━━ Given information

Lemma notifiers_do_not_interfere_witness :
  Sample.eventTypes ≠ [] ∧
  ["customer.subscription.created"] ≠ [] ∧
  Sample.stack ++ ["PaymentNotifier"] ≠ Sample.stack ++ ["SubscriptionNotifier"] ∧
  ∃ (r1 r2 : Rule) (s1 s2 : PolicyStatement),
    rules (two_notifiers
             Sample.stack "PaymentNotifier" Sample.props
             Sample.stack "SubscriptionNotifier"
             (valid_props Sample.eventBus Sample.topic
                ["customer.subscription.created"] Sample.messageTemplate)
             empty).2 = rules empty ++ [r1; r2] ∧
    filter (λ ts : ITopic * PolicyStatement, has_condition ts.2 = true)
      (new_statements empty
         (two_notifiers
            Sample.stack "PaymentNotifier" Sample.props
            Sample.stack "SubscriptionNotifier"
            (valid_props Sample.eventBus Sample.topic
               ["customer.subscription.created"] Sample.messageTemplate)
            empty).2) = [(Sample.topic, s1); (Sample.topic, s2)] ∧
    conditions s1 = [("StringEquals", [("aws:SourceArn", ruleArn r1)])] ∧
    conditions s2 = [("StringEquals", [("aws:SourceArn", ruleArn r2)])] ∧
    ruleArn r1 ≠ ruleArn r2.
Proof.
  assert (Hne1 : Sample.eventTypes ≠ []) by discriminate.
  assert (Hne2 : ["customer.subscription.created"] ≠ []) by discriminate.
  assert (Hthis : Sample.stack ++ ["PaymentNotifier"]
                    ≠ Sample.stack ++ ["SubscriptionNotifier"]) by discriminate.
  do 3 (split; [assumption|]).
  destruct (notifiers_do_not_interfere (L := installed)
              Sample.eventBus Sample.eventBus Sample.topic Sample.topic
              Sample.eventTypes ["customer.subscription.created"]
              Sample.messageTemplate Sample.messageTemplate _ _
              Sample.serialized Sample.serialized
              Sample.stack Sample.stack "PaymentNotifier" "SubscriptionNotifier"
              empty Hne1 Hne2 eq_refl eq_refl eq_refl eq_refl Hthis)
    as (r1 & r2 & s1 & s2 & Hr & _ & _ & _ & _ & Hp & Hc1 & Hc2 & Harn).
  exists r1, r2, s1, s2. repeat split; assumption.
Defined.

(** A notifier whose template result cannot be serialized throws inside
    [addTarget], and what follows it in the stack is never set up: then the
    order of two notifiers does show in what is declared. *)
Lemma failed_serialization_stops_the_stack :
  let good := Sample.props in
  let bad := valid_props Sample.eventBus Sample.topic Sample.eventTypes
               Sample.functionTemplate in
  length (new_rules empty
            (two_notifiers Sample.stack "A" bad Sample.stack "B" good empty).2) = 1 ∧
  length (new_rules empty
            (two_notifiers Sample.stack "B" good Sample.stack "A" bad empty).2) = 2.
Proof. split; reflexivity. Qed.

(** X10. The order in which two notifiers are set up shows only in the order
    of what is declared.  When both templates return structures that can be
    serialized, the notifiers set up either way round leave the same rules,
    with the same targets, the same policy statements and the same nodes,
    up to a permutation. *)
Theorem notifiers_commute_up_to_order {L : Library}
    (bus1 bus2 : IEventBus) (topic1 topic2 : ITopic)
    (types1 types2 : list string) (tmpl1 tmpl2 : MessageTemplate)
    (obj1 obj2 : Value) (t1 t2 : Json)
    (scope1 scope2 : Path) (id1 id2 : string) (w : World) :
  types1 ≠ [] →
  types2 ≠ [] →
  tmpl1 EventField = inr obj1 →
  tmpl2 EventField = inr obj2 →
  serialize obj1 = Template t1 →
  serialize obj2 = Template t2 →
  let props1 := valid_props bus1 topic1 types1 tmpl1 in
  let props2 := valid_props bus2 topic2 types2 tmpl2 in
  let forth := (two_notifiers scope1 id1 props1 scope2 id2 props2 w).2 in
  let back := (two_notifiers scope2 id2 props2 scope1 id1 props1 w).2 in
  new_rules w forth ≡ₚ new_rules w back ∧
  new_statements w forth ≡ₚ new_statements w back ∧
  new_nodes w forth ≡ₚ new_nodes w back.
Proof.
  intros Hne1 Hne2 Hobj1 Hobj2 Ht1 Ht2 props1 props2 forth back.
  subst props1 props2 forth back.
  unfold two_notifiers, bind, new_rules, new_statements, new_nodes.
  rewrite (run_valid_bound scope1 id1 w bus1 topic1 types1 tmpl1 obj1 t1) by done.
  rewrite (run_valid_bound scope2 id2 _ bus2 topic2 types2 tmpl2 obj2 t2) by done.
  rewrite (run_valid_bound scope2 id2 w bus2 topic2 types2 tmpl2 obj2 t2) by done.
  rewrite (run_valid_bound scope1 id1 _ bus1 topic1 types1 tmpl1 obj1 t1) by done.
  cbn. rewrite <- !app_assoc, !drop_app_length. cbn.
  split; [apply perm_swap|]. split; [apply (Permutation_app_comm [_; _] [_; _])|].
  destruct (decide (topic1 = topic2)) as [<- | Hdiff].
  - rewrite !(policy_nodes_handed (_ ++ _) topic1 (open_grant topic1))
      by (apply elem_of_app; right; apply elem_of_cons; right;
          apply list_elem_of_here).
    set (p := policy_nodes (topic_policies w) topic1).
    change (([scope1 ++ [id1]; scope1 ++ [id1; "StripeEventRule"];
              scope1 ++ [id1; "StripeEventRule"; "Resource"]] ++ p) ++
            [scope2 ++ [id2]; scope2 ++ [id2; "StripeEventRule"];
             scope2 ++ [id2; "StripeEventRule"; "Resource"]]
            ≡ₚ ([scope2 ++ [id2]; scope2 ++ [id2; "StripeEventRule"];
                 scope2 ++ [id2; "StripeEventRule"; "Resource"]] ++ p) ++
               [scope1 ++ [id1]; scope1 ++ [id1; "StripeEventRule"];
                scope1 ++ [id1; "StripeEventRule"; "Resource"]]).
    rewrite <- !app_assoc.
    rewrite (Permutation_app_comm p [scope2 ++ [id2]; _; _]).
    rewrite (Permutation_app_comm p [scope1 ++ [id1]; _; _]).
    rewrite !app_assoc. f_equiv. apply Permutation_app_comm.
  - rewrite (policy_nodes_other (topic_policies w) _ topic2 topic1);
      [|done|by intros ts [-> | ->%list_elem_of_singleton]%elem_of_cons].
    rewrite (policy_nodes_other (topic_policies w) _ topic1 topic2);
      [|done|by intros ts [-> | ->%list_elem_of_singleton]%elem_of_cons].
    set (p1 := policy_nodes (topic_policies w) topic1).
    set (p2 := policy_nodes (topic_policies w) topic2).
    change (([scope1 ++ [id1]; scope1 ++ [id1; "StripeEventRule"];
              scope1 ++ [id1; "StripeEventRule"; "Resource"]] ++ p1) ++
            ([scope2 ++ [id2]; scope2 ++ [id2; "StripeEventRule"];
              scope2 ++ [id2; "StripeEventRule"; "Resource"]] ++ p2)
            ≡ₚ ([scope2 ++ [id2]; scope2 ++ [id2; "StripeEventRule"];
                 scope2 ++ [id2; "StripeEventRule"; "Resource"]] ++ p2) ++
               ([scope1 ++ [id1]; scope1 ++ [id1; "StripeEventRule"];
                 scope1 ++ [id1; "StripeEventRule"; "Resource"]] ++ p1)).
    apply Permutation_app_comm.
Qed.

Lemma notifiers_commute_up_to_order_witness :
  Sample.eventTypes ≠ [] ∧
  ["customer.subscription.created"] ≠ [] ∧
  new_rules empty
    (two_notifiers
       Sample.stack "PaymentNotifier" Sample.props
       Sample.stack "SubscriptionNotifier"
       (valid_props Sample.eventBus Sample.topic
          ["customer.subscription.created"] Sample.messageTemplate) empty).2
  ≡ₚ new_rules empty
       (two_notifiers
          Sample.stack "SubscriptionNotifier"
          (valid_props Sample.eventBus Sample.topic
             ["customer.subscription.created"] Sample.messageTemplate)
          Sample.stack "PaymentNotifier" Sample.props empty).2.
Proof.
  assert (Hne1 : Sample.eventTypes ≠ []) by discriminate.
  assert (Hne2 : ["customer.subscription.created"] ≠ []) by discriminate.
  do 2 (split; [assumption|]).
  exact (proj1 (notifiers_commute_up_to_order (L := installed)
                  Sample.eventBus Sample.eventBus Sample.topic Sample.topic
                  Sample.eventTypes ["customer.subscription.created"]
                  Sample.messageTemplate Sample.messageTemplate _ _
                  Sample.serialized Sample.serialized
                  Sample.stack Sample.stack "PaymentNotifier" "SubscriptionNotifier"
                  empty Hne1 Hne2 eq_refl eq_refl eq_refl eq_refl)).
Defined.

━━━━

From the records above, print only the lines between the one holding "rewrite (run_valid_bound scope2 id2 w" and the one holding "by (apply elem_of_app;", inclusive, exactly as they stand.

> [Exercise solution]
  rewrite (run_valid_bound scope2 id2 w bus2 topic2 types2 tmpl2 obj2 t2) by done.
  rewrite (run_valid_bound scope1 id1 _ bus1 topic1 types1 tmpl1 obj1 t1) by done.
  cbn. rewrite <- !app_assoc, !drop_app_length. cbn.
  split; [apply perm_swap|]. split; [apply (Permutation_app_comm [_; _] [_; _])|].
  destruct (decide (topic1 = topic2)) as [<- | Hdiff].
  - rewrite !(policy_nodes_handed (_ ++ _) topic1 (open_grant topic1))
      by (apply elem_of_app; right; apply elem_of_cons; right;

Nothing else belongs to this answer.